Landlords have a right to decide whether tenants can have animals on the property. Some landlords can outright ban pets from the premises while other landlords can create conditions, such as how the pet cannot be a nuisance and put other tenants in danger.
However, landlords have to allow individuals with disabilities to have service animals on the premises with them even if other tenants cannot have pets. According to the Fair Housing Act, landlords cannot discriminate against people with disabilities, and not allowing someone to have an essential service animal is discrimination. It is vital for landlords to understand these rules, so they do not upset tenants and bring forth a lawsuit.
Service animals are not pets
In the eyes of the law, a service animal is not a pet. It is something the individual needs to function in society. Therefore, landlords cannot request an additional fee to have the animal in the apartment building, which is generally the case for many apartment pet policies. However, landlords can request documentation from a doctor that proves the animal is necessary for the person to function. Additionally, landlords can ask for documentation that proves the animal has received all essential vaccinations. Other people still live in the building, and the landlord has the right to make sure everyone else has a safe environment.
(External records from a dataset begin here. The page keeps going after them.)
(** [{ data, error, count }]. *)
Module Response.
Record t (D : Type) : Type := mk {
  data : option D;
  error : option error_value;
  count : option Z
}.
Arguments mk {D} data error count.
Arguments data {D} _.
Arguments error {D} _.
Arguments count {D} _.
End Response.

(** *** Pattern matching of [ilike] *)

Definition is_percent (c : ascii) : bool := Ascii.eqb c "%".
Definition is_underscore (c : ascii) : bool := Ascii.eqb c "_".
Definition is_backslash (c : ascii) : bool := Ascii.eqb c "\".
Definition is_star (c : ascii) : bool := Ascii.eqb c "*".

(** SQL [LIKE]: [%] matches any sequence of characters, [_] any single
    character, a backslash takes the next pattern character literally. *)
Fixpoint like (p s : string) {struct p} : bool :=
  match p with
  | EmptyString => match s with EmptyString => true | String _ _ => false end
  | String c p' =>
      if is_percent c then
        (fix any (s : string) : bool :=
           like p' s
           || match s with
              | EmptyString => false
              | String _ s' => any s'
              end) s
      else if is_underscore c then
        match s with
        | EmptyString => false
        | String _ s' => like p' s'
        end
      else if is_backslash c then
        match p', s with
        | String c' p'', String d s' => Ascii.eqb c' d && like p'' s'
        | _, _ => false
        end
      else
        match s with
        | EmptyString => false
        | String d s' => Ascii.eqb c d && like p' s'
        end
  end.

(** The client of the store reads [*] in a pattern as [%]. *)
Fixpoint star_to_percent (p : string) : string :=
  match p with
  | EmptyString => EmptyString
  | String c p' => String (if is_star c then "%"%char else c) (star_to_percent p')
  end.

(** [column.ilike.pattern]: [LIKE] up to letter case. *)
Definition ilike (pattern s : string) : bool :=
  like (JS.toLowerCase (star_to_percent pattern)) (JS.toLowerCase s).

(** *** Queries *)

Record Table (R : Type) : Type := mkTable {
  table_name : string;
  read : Store.t -> list R;
  write : list R -> Store.t -> Store.t
}.
Arguments mkTable {R} table_name read write.
Arguments table_name {R} t.
Arguments read {R} t w.
Arguments write {R} t l w.

Definition products_table : Table Product.t :=
  mkTable "products" Store.products
    (fun l w => Store.mk l (Store.cart_items w) (Store.orders w) (Store.faults w) (Store.log w)).
Definition cart_items_table : Table CartItem.t :=
  mkTable "cart_items" Store.cart_items with_cart_items.
Definition orders_table : Table Order.t :=
  mkTable "orders" Store.orders
    (fun l w => Store.mk (Store.products w) (Store.cart_items w) l (Store.faults w) (Store.log w)).

(** A query under construction: the filters are conjoined, the orderings are
    applied from the most to the least significant, then the window.
    [count_exact] and [head] are the options of [select]. *)
Record Query (R : Type) : Type := mkQuery {
  table : Table R;
  count_exact : bool;
  head : bool;
  filters : list (R -> bool);
  orderings : list (R -> R -> bool);
  range_ : option (Z * Z);
  limit_ : option Z
}.
Arguments mkQuery {R} table count_exact head filters orderings range_ limit_.
Arguments table {R} q.
Arguments count_exact {R} q.
Arguments head {R} q.
Arguments filters {R} q.
Arguments orderings {R} q.
Arguments range_ {R} q.
Arguments limit_ {R} q.

(** [supabase.from(t).select("*")] *)
Definition from_select {R : Type} (t : Table R) : Query R :=
  mkQuery t false false [] [] None None.

(** [supabase.from(t).select("*", { count: "exact" })] *)
Definition from_select_count {R : Type} (t : Table R) : Query R :=
  mkQuery t true false [] [] None None.

(** [supabase.from(t).select("*", { count: "exact", head: true })] *)
Definition from_select_head {R : Type} (t : Table R) : Query R :=
  mkQuery t true true [] [] None None.

Definition add_filter {R : Type} (f : R -> bool) (q : Query R) : Query R :=
  mkQuery (table q) (count_exact q) (head q) (filters q ++ [f]) (orderings q)
    (range_ q) (limit_ q).

(** [.eq(column, value)] on a boolean, a text, a nullable text and an
    integer column; [null] equals nothing. *)
Definition eq_bool {R : Type} (col : R -> bool) (v : bool) : Query R -> Query R :=
  add_filter (fun r => Bool.eqb (col r) v).
Definition eq_text {R : Type} (col : R -> string) (v : string) : Query R -> Query R :=
  add_filter (fun r => String.eqb (col r) v).
Definition eq_text_opt {R : Type} (col : R -> option string) (v : string)
  : Query R -> Query R :=
  add_filter (fun r => match col r with Some s => String.eqb s v | None => false end).
Definition eq_int {R : Type} (col : R -> Z) (v : Z) : Query R -> Query R :=
  add_filter (fun r => col r =? v).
Cases where a landlord can deny a service animal
Landlords need to be extremely careful when they consider denying a service animal. In the event a prospective tenant is unable to provide documentation from a doctor that a service animal is necessary, then a landlord can typically deny the request. Additionally, the documentation must present the need for a service animal. A person may provide documentation that proves the existence of a medical condition, but the doctor may not state the necessity of needing a service animal. Landlords cannot discriminate against service animals based on breed, weight or size.